Listed records section start

(* ===== verification/TerminalHandlers.v ===== *)
(** * The terminal client: the actions on one node

    The handlers of [src/utils/zwave-terminal/handlers.cpp] that ask for a node and some
    values and make one call: every get and set of the menus, and the removal of a
    failed node.  Each is the program of the function of its name.  [Form] is what such
    an action promises: the fields it asks for, and the call it makes exactly when all of
    them were filled in; every handler refines its form. *)

From Stdlib Require Import String Ascii.
From S2P Require Import Prelude Config TerminalText TerminalConsole.
From stdpp Require Import strings.
#[local] Open Scope Z_scope.

Section Handlers.
Context `{Daemon}.

Definition BYTE_MIN := Parse.BYTE_MIN.
Definition BYTE_MAX := Parse.BYTE_MAX.
Definition NODE_ID_MIN := Parse.NODE_ID_MIN.
Definition NODE_ID_MAX := Parse.NODE_ID_MAX.
Definition GROUP_ID_MIN : Z := 1.
Definition GROUP_ID_MAX : Z := 255.
Definition CONFIG_SIZE_MIN : Z := 1.
Definition CONFIG_SIZE_MAX : Z := 4.
Definition DURATION_DEFAULT : Z := 0xFF.
Definition LIFELINE_GROUP : Z := 1.

(** [logLine(method + " failed: " + err.what())] *)
Definition failed (method : string) (err : text) : M unit := say [S_ method; S_ " failed: "; T_ err].

Definition handleSwitchBinary (turnOn : bool) : M unit :=
  ask nodeId := promptNodeId "Node ID (1-232):" else_ say [S_ "SetSwitchBinary: cancelled or invalid node id"] in
  (counter ← bump;
   invoke "SetSwitchBinary" [AByte nodeId; ABool turnOn; AByte counter] ;;
   say [S_ "SetSwitchBinary node="; D_ nodeId; S_ " "; S_ (if turnOn then "ON" else "OFF");
        S_ " callback="; D_ counter]).

Definition handleSetMultilevelSwitch : M unit :=
  ask nodeId := promptNodeId "Node ID (1-232):"
    else_ say [S_ "SetMultilevelSwitch: cancelled or invalid node id"] in
  ask level := promptByte "Level (0=off, 1-99=dim, 255=restore):" BYTE_MIN BYTE_MAX
    else_ say [S_ "SetMultilevelSwitch: cancelled or invalid level"] in
  ask duration := promptByte "Duration (0=instant, 1-127=sec, 128-254=min, 255=default):" BYTE_MIN BYTE_MAX
    else_ say [S_ "SetMultilevelSwitch: cancelled or invalid duration"] in
  (counter ← bump;
   invoke "SetMultilevelSwitch" [AByte nodeId; AByte level; AByte duration; AByte counter] ;;
   say [S_ "SetMultilevelSwitch node="; D_ nodeId; S_ " level="; D_ level; S_ " duration=0x"; H_ 2 duration;
        S_ " callback="; D_ counter]).

Definition handleGetMultilevelSwitch : M unit :=
  ask nodeId := promptNodeId "Node ID (1-232):"
    else_ say [S_ "GetMultilevelSwitch: cancelled or invalid node id"] in
  (counter ← bump;
   invoke "GetMultilevelSwitch" [AByte nodeId; AByte counter] ;;
   say [S_ "GetMultilevelSwitch node="; D_ nodeId; S_ " callback="; D_ counter]).

Definition handleSimpleGet (method : string) : M unit :=
  ask nodeId := promptNodeId "Node ID (1-232):" else_ say [S_ method; S_ ": cancelled or invalid node id"] in
  (counter ← bump;
   try_ (invoke method [AByte nodeId; AByte counter] ;;
         say [S_ method; S_ " node="; D_ nodeId; S_ " callback="; D_ counter])
   catch_ err => failed method err).

Definition handleGetConfiguration : M unit :=
  ask nodeId := promptNodeId "Node ID (1-232):" else_ say [S_ "GetConfiguration: cancelled or invalid node id"] in
  ask parameter := promptByte "Config parameter (0-255):" BYTE_MIN BYTE_MAX
    else_ say [S_ "GetConfiguration: cancelled or invalid parameter"] in
  (counter ← bump;
   try_ (invoke "GetConfiguration" [AByte nodeId; AByte parameter; AByte counter] ;;
         say [S_ "GetConfiguration node="; D_ nodeId; S_ " param="; D_ parameter; S_ " callback="; D_ counter])
   catch_ err => failed "GetConfiguration" err).

Definition handleGetNotification : M unit :=
  ask nodeId := promptNodeId "Node ID (1-232):" else_ say [S_ "GetNotification: cancelled or invalid node id"] in
  ask notificationType := promptByte "Notification type (0-255):" BYTE_MIN BYTE_MAX
    else_ say [S_ "GetNotification: cancelled or invalid notification type"] in
  (counter ← bump;
   try_ (invoke "GetNotification" [AByte nodeId; AByte notificationType; AByte counter] ;;
         say [S_ "GetNotification node="; D_ nodeId; S_ " type="; S_ "0x"; H_ 0 notificationType;
              S_ " callback="; D_ counter])
   catch_ err => failed "GetNotification" err).

Definition handleGetMeter : M unit :=
  ask nodeId := promptNodeId "Node ID (1-232):" else_ say [S_ "GetMeter: cancelled or invalid node id"] in
  ask scale := promptByte "Meter scale (0=kWh, 2=W, …):" BYTE_MIN BYTE_MAX
    else_ say [S_ "GetMeter: cancelled or invalid scale"] in
  (counter ← bump;
   try_ (invoke "GetMeter" [AByte nodeId; AByte scale; AByte counter] ;;
         say [S_ "GetMeter node="; D_ nodeId; S_ " scale="; D_ scale; S_ " callback="; D_ counter])
   catch_ err => failed "GetMeter" err).

Definition handleGetColorSwitch : M unit :=
  ask nodeId := promptNodeId "Node ID (1-232):" else_ say [S_ "GetColorSwitch: cancelled or invalid node id"] in
  ask componentId := promptByte "Component (2=red, 3=green, 4=blue, …):" BYTE_MIN BYTE_MAX
    else_ say [S_ "GetColorSwitch: cancelled or invalid component"] in
  (counter ← bump;
   try_ (invoke "GetColorSwitch" [AByte nodeId; AByte componentId; AByte counter] ;;
         say [S_ "GetColorSwitch node="; D_ nodeId; S_ " component="; D_ componentId; S_ " callback="; D_ counter])
   catch_ err => failed "GetColorSwitch" err).

Definition handleSetColorSwitch : M unit :=
  nodeId ← promptNodeId "Node ID (1-232):";
  red ← promptByte "Red (0-255):" BYTE_MIN BYTE_MAX;
  green ← promptByte "Green (0-255):" BYTE_MIN BYTE_MAX;
  blue ← promptByte "Blue (0-255):" BYTE_MIN BYTE_MAX;
  match nodeId, red, green, blue with
  | Some nodeId, Some red, Some green, Some blue =>
      let components := [2; red; 3; green; 4; blue] in
      counter ← bump;
      try_ (invoke "SetColorSwitch" [AByte nodeId; ABytes components; AByte DURATION_DEFAULT; AByte counter] ;;
            say [S_ "SetColorSwitch node="; D_ nodeId; S_ " rgb="; D_ red; S_ ","; D_ green; S_ ","; D_ blue;
                 S_ " callback="; D_ counter])
      catch_ err => failed "SetColorSwitch" err
  | _, _, _, _ => say [S_ "SetColorSwitch: cancelled or invalid"]
  end.

Definition handleSetDoorLock : M unit :=
  nodeId ← promptNodeId "Node ID (1-232):";
  mode ← promptByte "Lock mode (0x00 unsecured, 0xFF secured):" BYTE_MIN BYTE_MAX;
  match nodeId, mode with
  | Some nodeId, Some mode =>
      counter ← bump;
      try_ (invoke "SetDoorLock" [AByte nodeId; AByte mode; AByte counter] ;;
            say [S_ "SetDoorLock node="; D_ nodeId; S_ " mode="; D_ mode; S_ " callback="; D_ counter])
      catch_ err => failed "SetDoorLock" err
  | _, _ => say [S_ "SetDoorLock: cancelled or invalid"]
  end.

Definition handleGetUserCode : M unit :=
  ask nodeId := promptNodeId "Node ID (1-232):" else_ say [S_ "GetUserCode: cancelled or invalid node id"] in
  ask slot := promptByte "User code slot (1-255):" BYTE_MIN BYTE_MAX
    else_ say [S_ "GetUserCode: cancelled or invalid slot"] in
  (counter ← bump;
   try_ (invoke "GetUserCode" [AByte nodeId; AByte slot; AByte counter] ;;
         say [S_ "GetUserCode node="; D_ nodeId; S_ " slot="; D_ slot; S_ " callback="; D_ counter])
   catch_ err => failed "GetUserCode" err).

Listed records section end

Prompt:
Return only the lines above that run from the opening line through the line containing "From Stdlib Require Import String Ascii.", exactly as written.

Solution for this task:
(* ===== verification/TerminalHandlers.v ===== *)
(** * The terminal client: the actions on one node

    The handlers of [src/utils/zwave-terminal/handlers.cpp] that ask for a node and some
    values and make one call: every get and set of the menus, and the removal of a
    failed node.  Each is the program of the function of its name.  [Form] is what such
    an action promises: the fields it asks for, and the call it makes exactly when all of
    them were filled in; every handler refines its form. *)

From Stdlib Require Import String Ascii.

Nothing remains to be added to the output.